Here's a novelty we can't recommend unless you're willing to take the risk.
Nevertheless, tomatoes and potatoes can be grown on the same plant, their roots
intertwined. Just raise your tomato seedlings as you normally would and then
transplant the seedlings into one-inch holes filled with soil that you have made
in whole seed potatoes (sprouting potatoes or potatoes with "eyes" will do). Lay
the potatoes in a shallow flat filled with soil and wait until the tomato roots
grow through the potatoes and into the soil. When transplanting the tomatoes to
the garden, set the plants (potatoes and all) in one foot deep holes in rich
garden soil. This novelty is certainly a space saver, yielding tomatoes on the
plant above ground and potatoes below. (The potato plant will also send up
vines, of course.) The chief drawback is that potatoes can transmit several
diseases to tomatoes, and vice versa, which is the reason potato fields on farms
are always widely separated from tomato fields.
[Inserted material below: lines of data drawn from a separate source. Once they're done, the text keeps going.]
Definition handleSubmit (fetch : json -> result FetchResponse) (form : Form)
    (state : PageState) : PageState :=
  let state := setError None state in
  let state := setResult None state in
  let state := setLoading true state in
  let state :=
    match submit_attempt fetch form state with
    | Return state' => state'
    | Throw err =>
        setError
          (Some match err with
                | Error message => message
                | Thrown => "Something went wrong. Try again."
                end)
          state
    end in
  setLoading false state.

(** [result.generatedScript.split("\n").filter(Boolean)]: the paragraphs
    the page renders. *)
Definition script_paragraphs (generatedScript : string) : list string :=
  List.filter JsString.Boolean
    (JsString.split (ascii_of_nat 10) generatedScript).

(** ** Further specification-side definitions *)

(** [identifier.value] *)
Definition value (identifier : ChannelIdentifier) : string :=
  match identifier with
  | Id value => value
  | Handle value => value
  | Custom value => value
  end.

Definition is_fetch_call (c : Call) : bool :=
  match c with
  | Fetch _ => true
  | _ => false
  end.

Definition is_model_call (c : Call) : bool :=
  match c with
  | ResponsesCreate _ _ _ _ => true
  | _ => false
  end.

(** The call that asks the model for the script. *)
Definition is_script_call (c : Call) : bool :=
  match c with
  | ResponsesCreate _ _ system _ => String.eqb system script_system_prompt
  | _ => false
  end.

(** [data] with another topic. *)
Definition with_topic (data : RequestData) (topic' : string) : RequestData :=
  {| channelUrl := channelUrl data;
     topic := topic';
     youtubeApiKey := youtubeApiKey data;
     openAiKey := openAiKey data;
     videoCount := videoCount data |}.

(** A URL of the YouTube Data API that carries [apiKey] as its last
    parameter. *)
Definition youtube_url (apiKey url : string) : Prop :=
  exists middle, url = (YOUTUBE_API_BASE ++ middle ++ "&key=" ++ apiKey)%string.

(** A call made on behalf of the request [data]: a YouTube URL with the
    YouTube key, an English transcript, or the model [gpt-4o-mini] with
    the OpenAI key. *)
Definition call_of_request (data : RequestData) (c : Call) : Prop :=
  match c with
  | Fetch url => youtube_url (youtubeApiKey data) url
  | FetchTranscript _ lang => lang = "en"
  | ResponsesCreate apiKey model _ _ =>
      apiKey = openAiKey data /\ model = "gpt-4o-mini"
  end.

(** A log of at most [n] fetches of YouTube URLs that carry [apiKey]. *)
Definition youtube_log (apiKey : string) (n : nat) (log : list Call) : Prop :=
  Forall (fun c => exists url, c = Fetch url /\ youtube_url apiKey url) log
  /\ (List.length log <= n)%nat.

(** A log of at most two calls of [gpt-4o-mini] with the OpenAI key of
    [data]. *)
Definition model_log (data : RequestData) (log : list Call) : Prop :=
  Forall (fun c => exists system user,
            c = ResponsesCreate (openAiKey data) "gpt-4o-mini" system user) log
  /\ (List.length log <= 2)%nat.

(** The request passes the schema as [data] and its URL gives
    [identifier]: the handler enters its [try] block. *)
Definition accepted (rt : Runtime) (request : Request) (data : RequestData)
    (identifier : ChannelIdentifier) : Prop :=
  exists body,
    request_json request = Return body
    /\ requestSchema_safeParse body = Some data
    /\ extractChannelIdentifier rt (channelUrl data) = Some identifier.

(** The channel of [identifier] resolves to [channelId] and its metadata
    call answers [channelJson]. *)
Definition channel_known (rt : Runtime) (w : World)
    (identifier : ChannelIdentifier) (apiKey channelId : string)
    (channelJson : ChannelJson) : Prop :=
  outcome (identifyChannelId rt w (Some identifier) apiKey) = Return (Some channelId)
  /\ channelId <> EmptyString
  /\ exists channelRes,
       fetch_channel w (channel_url channelId apiKey) = Return channelRes
       /\ ok channelRes = true
       /\ json_body channelRes = Return channelJson.
(* ===== verification/_CoqProject ===== *)
-Q . S2P
Prelude.v
GLContext.v
GLWf.v
ShaderWf.v
Images.v
Materials.v
ShaderDefs.v
Framebuffers.v
Buffers.v
ObjLoader.v
Queries.v
Shaders.v
Session.v
Polygon.v
AlertTools.v
(* ===== verification/GLContext.v ===== *)
(** * The OpenGL context driven by [psychopy/tools/gltools.py]

    [gltools.py] calls the OpenGL API through pyglet.  This file models the
    part of the OpenGL context those calls read and write: a table of named
    objects (shaders, programs, framebuffers, renderbuffers, textures,
    buffers, vertex arrays), the bindings of the context, the fixed-function
    state touched by the material and lighting helpers, and the observable
    output (commands sent to the device and lines written to [sys.stderr]).

    The driver's own decisions (whether GLSL compiles or links, the
    implementation limits) are not determined by the API; they form the
    [GLDriver] interface, a type class every theorem is generic over.

    Modelling choices, all consistent with the OpenGL 4.6 specification:
    - one name counter serves every object kind, so every [glGen*] and
      [glCreate*] call returns a name not used by any object (a driver may
      hand out such names);
    - a name is a live object from its [glGen*]/[glCreate*] call on;
    - deletion of an attached shader or of the program in use is deferred
      (the object is flagged and freed when it is detached or unused),
      as sections 7.1 and 7.3 of the specification require;
    - an invalid call (wrong object kind, unknown name) leaves the state
      unchanged, which is what the specification requires of a call that
      generates a GL error. *)

From S2P Require Import Prelude.
From Stdlib Require Import QArith.
Open Scope Z_scope.
Lemma kind_at_set_same s n o :
  kind_at s n = Some (kind o) -> forall m, kind_at (set_obj n o s) m = kind_at s m.
Proof. intros Hk m. rewrite kind_at_set_obj. case_decide; subst; done. Qed.

Lemma wf_set_obj ns ps s n o :
  wf_but ns ps s -> kind_at s n = Some (kind o) ->
  shader_view (set_obj n o s) n = shader_view s n ->
  program_view (set_obj n o s) n = program_view s n ->
  wf_but ns ps (set_obj n o s).
Proof.
  intros Hwf Hk Hs Hp. pose proof (kind_at_set_same s n o Hk) as Hks.
  eapply wf_frame; eauto.
  - intros m. destruct (decide (n = m)) as [<-|Hne]; [done|].
    unfold shader_view. by rewrite shader_of_set_obj, decide_False.
  - intros m. destruct (decide (n = m)) as [<-|Hne]; [done|].
    unfold program_view. by rewrite program_of_set_obj, decide_False.
  - eapply bindings_ok_kinds; eauto using wf_bindings.
Qed.

(** Objects other than shaders and programs carry no deletion state. *)
Lemma wf_set_obj_other ns ps s n o :
  wf_but ns ps s -> kind_at s n = Some (kind o) ->
  kind o <> KShader -> kind o <> KProgram ->
  wf_but ns ps (set_obj n o s).
Proof.
  intros Hwf Hk Hs Hp. apply wf_set_obj; auto.
  - unfold shader_view. rewrite shader_of_set_obj, decide_True by done.
    rewrite (shader_of_not_kind s n) by congruence. by destruct o.
  - unfold program_view. rewrite program_of_set_obj, decide_True by done.
    rewrite (program_of_not_kind s n) by congruence. by destruct o.
Qed.

Lemma preserves_update_shader ns ps n f :
  (forall sh, sh_delete_pending (f sh) = sh_delete_pending sh) ->
  preserves (wf_but ns ps) (update_shader n f).
Proof.
  intros Hf s Hwf. simpl. destruct (shader_of s n) as [sh|] eqn:E; [|done].
  apply wf_set_obj; eauto with glwf.
  - unfold shader_view. rewrite shader_of_set_obj, decide_True, E by done. simpl. by rewrite Hf.
  - unfold program_view. rewrite program_of_set_obj, decide_True by done.
    rewrite program_of_not_kind; [done|]. erewrite kind_shader by eauto. done.
Qed.

Lemma preserves_update_program ns ps n f :
  (forall s pr, pr_attached (f s pr) = pr_attached pr /\
                pr_delete_pending (f s pr) = pr_delete_pending pr) ->
  preserves (wf_but ns ps) (update_program n f).
Proof.
  intros Hf s Hwf. simpl. destruct (program_of s n) as [pr|] eqn:E; [|done].
  destruct (Hf s pr) as [Ha Hd].
  apply wf_set_obj; eauto with glwf.
  - unfold shader_view. rewrite shader_of_set_obj, decide_True by done.
    rewrite shader_of_not_kind; [done|]. erewrite kind_program by eauto. done.
  - unfold program_view. rewrite program_of_set_obj, decide_True, E by done. simpl.
    by rewrite Ha, Hd.
Qed.

(** ** Storing a new object under a fresh name *)

Lemma kind_at_below ns ps s n k : wf_but ns ps s -> kind_at s n = Some k -> 0 < n < gl_next s.
Proof.
  intros Hwf Hk. unfold kind_at in Hk.
  destruct (gl_objects s !! n) eqn:E; [|done]. eapply wf_names; eauto.
Qed.

Lemma binding_ok_fresh ns ps s k m n o :
  wf_but ns ps s -> gl_next s <= n -> binding_ok s k m -> binding_ok (set_obj n o s) k m.
Proof.
  intros Hwf Hn [->|Hk]; [by left|right].
  pose proof (kind_at_below _ _ _ _ _ Hwf Hk). rewrite kind_at_set_obj, decide_False by lia. done.
Qed.

(** New objects as the [glGen*]/[glCreate*] calls make them. *)
Definition fresh_object (o : GLObject) : Prop :=
  match o with
  | OShader sh => sh_delete_pending sh = false
  | OProgram pr => pr_attached pr = [] /\ pr_delete_pending pr = false
  | _ => True
  end.

Lemma gl_gen_state o s :
  snd (gl_gen o s) = set_obj (gl_next s) o {| s with gl_next := gl_next s + 1 |}.
Proof. reflexivity. Qed.
(* ===== verification/ObjLoader.v ===== *)
(** * Wavefront OBJ and MTL loaders ([gltools.py], lines 2236-2480)

    [loadObjFile] reads an OBJ file in two passes: the first counts the
    lines of each kind and remembers the [mtllib] path, the second parses
    positions, texture coordinates and normals, gives each face vertex an
    index and groups the faces by material; the attribute lists are then
    uploaded with [createVBO] and one [createVAO] per material.
    [loadMtlFile] builds one [createMaterial] descriptor per [newmtl] and
    fills its parameters and its diffuse texture.

    The text of a file is the input (opening and reading it is I/O, and
    the text mode's newline translation is assumed done).  Python's string
    methods [readlines], [strip], [startswith], [split] and slicing are
    written out below on ASCII text.  The builtins [float] and [int] and
    the image decoding of PIL are the interface [LoaderLib]. *)

From S2P Require Import Prelude GLContext GLWf Images Materials Buffers.
From Stdlib Require Import QArith.
Import GL.
Open Scope Z_scope.
Open Scope result_scope.

(** ** Python's string methods *)

(** [str.readlines()] on the text of a file: the lines with their ['\n']. *)
Fixpoint readlines_acc (s : string) (cur : string) : list string :=
  match s with
  | EmptyString => match cur with EmptyString => [] | _ => [cur] end
  | String c s' =>
      if Ascii.eqb c (Ascii.ascii_of_nat 10) then (cur ++ String c EmptyString)%string :: readlines_acc s' EmptyString
      else readlines_acc s' (cur ++ String c EmptyString)%string
  end.
Definition py_readlines (s : string) : list string := readlines_acc s EmptyString.

(** The whitespace [str.strip()] removes (ASCII). *)
Definition is_space (c : Ascii.ascii) : bool :=
  let n := Ascii.nat_of_ascii c in (n =? 32)%nat || ((9 <=? n) && (n <=? 13))%nat.

Fixpoint lstrip (s : string) : string :=
  match s with
  | EmptyString => EmptyString
  | String c s' => if is_space c then lstrip s' else s
  end.

Fixpoint rstrip (s : string) : string :=
  match s with
  | EmptyString => EmptyString
  | String c s' =>
      match rstrip s' with
      | EmptyString => if is_space c then EmptyString else String c EmptyString
      | r => String c r
      end
  end.

Definition py_strip (s : string) : string := rstrip (lstrip s).

Definition py_startswith (s p : string) : bool := String.prefix p s.

(** [s[n:]] *)
Definition py_slice_from (s : string) (n : nat) : string := String.substring n (String.length s - n) s.

(** [s.split(sep)] for a one-character separator: every occurrence
    splits, empty pieces are kept. *)
Fixpoint split_acc (s : string) (sep : Ascii.ascii) (cur : string) : list string :=
  match s with
  | EmptyString => [cur]
  | String c s' =>
      if Ascii.eqb c sep then cur :: split_acc s' sep EmptyString
      else split_acc s' sep (cur ++ String c EmptyString)%string
  end.
Definition py_split (s : string) (sep : Ascii.ascii) : list string := split_acc s sep EmptyString.

Definition space : Ascii.ascii := Ascii.ascii_of_nat 32.
Definition slash : Ascii.ascii := Ascii.ascii_of_nat 47.

(** What the loaders call outside the module. *)
Class LoaderLib := {
  (** [float(s)] *)
  py_float : string -> Result Q;
  (** [int(s)] *)
  py_int : string -> Result Z;
  (** [Image.open(os.path.join(os.path.split(mtlFilePath)[0], name))],
      flipped and converted to RGBA: its width and height *)
  image_size : string -> string -> Result (Z * Z)
}.

Section Loaders.
Context `{GLDriver} `{LoaderLib}.

(** [list(map(f, l))]: the conversions run in order, the first failure raises. *)
Fixpoint map_result {A} (f : string -> Result A) (l : list string) : Result (list A) :=
  match l with
  | [] => Ok []
  | x :: l => match f x with Ok a => match map_result f l with Ok r => Ok (a :: r) | Raise e => Raise e end
              | Raise e => Raise e end
  end.

(** [p, t, n = map(int, attrs.split('/'))]: the unpacking pulls at most
    four items from the [map]. *)
Definition unpack3_int (parts : list string) : Result (Z * Z * Z) :=
  match parts with
  | [a; b; c] => let? x := py_int a in let? y := py_int b in let? z := py_int c in Ok (x, y, z)
  | a :: b :: c :: d :: _ =>
      let? _ := py_int a in let? _ := py_int b in let? _ := py_int c in let? _ := py_int d in
      Raise (ValueError "too many values to unpack (expected 3)")
  | _ => let? _ := map_result py_int parts in
         Raise (ValueError ("not enough values to unpack (expected 3, got " ++ pretty (length parts) ++ ")"))
  end.
End Loaders.
Lemma useProgram_wf ns ps p : preserves (wf_but ns ps) (useProgram p).
Proof. unfold useProgram. preserves_tac. Qed.

Lemma useProgramObjectARB_wf ns ps p : preserves (wf_but ns ps) (useProgramObjectARB p).
Proof. unfold useProgramObjectARB, glUseProgramObjectARB. preserves_tac. Qed.

Lemma getUniformLocations_wf ns ps p b : preserves (wf_but ns ps) (getUniformLocations p b).
Proof.
  unfold getUniformLocations. preserves_tac.
  apply preserves_foldl. intros acc i. preserves_tac.
Qed.

Lemma getAttribLocations_wf ns ps p b : preserves (wf_but ns ps) (getAttribLocations p b).
Proof.
  unfold getAttribLocations. preserves_tac.
  apply preserves_foldl. intros acc i. preserves_tac.
Qed.
End ShaderProperties.

(** ** Runs on the example driver *)

Lemma compileShader_ok_witness :
  @drv_compile example_driver GL_VERTEX_SHADER ["void main() {}"] = (true, "") /\
  @compileShader example_driver (SrcString "void main() {}") GL_VERTEX_SHADER gl_init =
    (Ok 1, compiled_state gl_init GL_VERTEX_SHADER ["void main() {}"] "").
Proof.
  split; [reflexivity|]. apply (@compileShader_ok example_driver). reflexivity.
Defined.

Lemma compileShader_fail_witness :
  gl_wf gl_init /\
  @drv_compile example_driver GL_FRAGMENT_SHADER ["#error"] =
    (false, "0(1) : error C0000: syntax error") /\
  exists s', @compileShader example_driver (SrcList ["#error"]) GL_FRAGMENT_SHADER gl_init =
    (Raise (RuntimeError "Shader compilation failed, check log output."), s') /\
  gl_objects s' = gl_objects gl_init /\ gl_next s' = gl_next gl_init + 1 /\
  gl_stderr s' = ("0(1) : error C0000: syntax error" ++ nl) :: gl_stderr gl_init.
Proof.
  split; [exact gl_wf_init|]. split; [reflexivity|].
  apply (@compileShader_fail example_driver); [exact gl_wf_init | reflexivity].
Defined.

(** A context holding one fresh program, with nothing attached. *)
Definition one_program : GLState := snd (glCreateProgram gl_init).

Lemma linkProgram_fail_witness :
  program_of one_program 1 = Some empty_program /\
  @drv_link example_driver (attached_shaders one_program empty_program) =
    (false, "link error", [("gl_ModelViewProjectionMatrix", -1); ("diffuseColor", 0)],
     [("gl_Vertex", -1); ("position", 0)]) /\
  exists s', @linkProgram example_driver 1 one_program =
    (Raise (RuntimeError "Failed to link shader program. Check log output."), s') /\
  program_of s' 1 = Some (link_failed one_program empty_program "link error") /\
  gl_stderr s' = nl :: gl_stderr one_program.
Proof.
  split; [reflexivity|]. split; [reflexivity|].
  eapply (@linkProgram_fail example_driver); reflexivity.
Defined.

Lemma validateProgram_not_object_witness :
  shader_of gl_init 5 = None /\ program_of gl_init 5 = None /\
  @validateProgram example_driver 5 gl_init =
    (Raise (ValueError "Specified value of `obj` is not a shader or program."), gl_init).
Proof.
  split; [reflexivity|]. split; [reflexivity|].
  apply (@validateProgram_not_object example_driver); reflexivity.
Defined.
We had no such trouble though,
luckily. If you have an out of the way area available you may want to
experiment. Many such experiments have been made with tomato plants. At North
Carolina State University, for example, tomatoes were grafted on tobacco plant
roots. The result was a tomato with high nicotine content! One of the earliest
experiments with tomatoes, in 1919, produced a tomato eggplant chimera having
characteristics of both parents on the same branch.